Definition set_dbms_paths (f : gmap string string -> gmap string string) (w : World) : World :=
  mkWorld (f (_dbms_paths w)) (_scripts w) (connection w) (heap w)
          (applicationDirPath w) (fs w) (sandbox w) (events w).

Definition set_scripts
    (f : gmap string (gmap string Script) -> gmap string (gmap string Script))
    (w : World) : World :=
  mkWorld (_dbms_paths w) (f (_scripts w)) (connection w) (heap w)
          (applicationDirPath w) (fs w) (sandbox w) (events w).

Definition set_connection (f : DbConnection -> DbConnection) (w : World) : World :=
  mkWorld (_dbms_paths w) (_scripts w) (f (connection w)) (heap w)
          (applicationDirPath w) (fs w) (sandbox w) (events w).

Definition set_heap (f : gmap TablePtr DataTable -> gmap TablePtr DataTable) (w : World) : World :=
  mkWorld (_dbms_paths w) (_scripts w) (connection w) (f (heap w))
          (applicationDirPath w) (fs w) (sandbox w) (events w).

Definition log (e : Event) (w : World) : World :=
  mkWorld (_dbms_paths w) (_scripts w) (connection w) (heap w)
          (applicationDirPath w) (fs w) (sandbox w) (events w ++ [e]).

(* ===================================================================== *)
(** * Computations: state, exceptions, undefined behaviour *)
(* ===================================================================== *)

(** How a call ends: it returns, it throws a [QString], or it has used a
    dangling pointer. *)
Inductive Outcome (A : Type) :=
| Return (a : A)
| Throw (message : string)
| Undefined.
Arguments Return {A} a.
Arguments Throw {A} message.
Arguments Undefined {A}.

Definition M (A : Type) : Type := World -> Outcome A * World.

Definition ret {A} (a : A) : M A := fun w => (Return a, w).
Definition throw {A} (message : string) : M A := fun w => (Throw message, w).
Definition bind {A B} (c : M A) (k : A -> M B) : M B :=
  fun w =>
    match c w with
    | (Return a, w') => k a w'
    | (Throw m, w') => (Throw m, w')
    | (Undefined, w') => (Undefined, w')
    end.
Definition gets {A} (f : World -> A) : M A := fun w => (Return (f w), w).
Definition modify (f : World -> World) : M unit := fun w => (Return tt, f w).

Declare Scope scripting_scope.
Delimit Scope scripting_scope with scripting.
Notation "x <- c ;; k" := (bind c (fun x => k))
  (at level 100, c at next level, right associativity) : scripting_scope.
Notation "c ;;; k" := (bind c (fun _ => k))
  (at level 100, right associativity) : scripting_scope.
Local Open Scope scripting_scope.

• • • • •

## REQUIRED ACTION
Once the records have been read, print them all again exactly.

## RESPONSE AREA
Definition set_dbms_paths (f : gmap string string -> gmap string string) (w : World) : World :=
  mkWorld (f (_dbms_paths w)) (_scripts w) (connection w) (heap w)
          (applicationDirPath w) (fs w) (sandbox w) (events w).

Definition set_scripts
    (f : gmap string (gmap string Script) -> gmap string (gmap string Script))
    (w : World) : World :=
  mkWorld (_dbms_paths w) (f (_scripts w)) (connection w) (heap w)
          (applicationDirPath w) (fs w) (sandbox w) (events w).

Definition set_connection (f : DbConnection -> DbConnection) (w : World) : World :=
  mkWorld (_dbms_paths w) (_scripts w) (f (connection w)) (heap w)
          (applicationDirPath w) (fs w) (sandbox w) (events w).

Definition set_heap (f : gmap TablePtr DataTable -> gmap TablePtr DataTable) (w : World) : World :=
  mkWorld (_dbms_paths w) (_scripts w) (connection w) (f (heap w))
          (applicationDirPath w) (fs w) (sandbox w) (events w).

Definition log (e : Event) (w : World) : World :=
  mkWorld (_dbms_paths w) (_scripts w) (connection w) (heap w)
          (applicationDirPath w) (fs w) (sandbox w) (events w ++ [e]).

(* ===================================================================== *)
(** * Computations: state, exceptions, undefined behaviour *)
(* ===================================================================== *)

(** How a call ends: it returns, it throws a [QString], or it has used a
    dangling pointer. *)
Inductive Outcome (A : Type) :=
| Return (a : A)
| Throw (message : string)
| Undefined.
Arguments Return {A} a.
Arguments Throw {A} message.
Arguments Undefined {A}.

Definition M (A : Type) : Type := World -> Outcome A * World.

Definition ret {A} (a : A) : M A := fun w => (Return a, w).
Definition throw {A} (message : string) : M A := fun w => (Throw message, w).
Definition bind {A B} (c : M A) (k : A -> M B) : M B :=
  fun w =>
    match c w with
    | (Return a, w') => k a w'
    | (Throw m, w') => (Throw m, w')
    | (Undefined, w') => (Undefined, w')
    end.
Definition gets {A} (f : World -> A) : M A := fun w => (Return (f w), w).
Definition modify (f : World -> World) : M unit := fun w => (Return tt, f w).

Declare Scope scripting_scope.
Delimit Scope scripting_scope with scripting.
Notation "x <- c ;; k" := (bind c (fun x => k))
  (at level 100, c at next level, right associativity) : scripting_scope.
Notation "c ;;; k" := (bind c (fun _ => k))
  (at level 100, right associativity) : scripting_scope.
Local Open Scope scripting_scope.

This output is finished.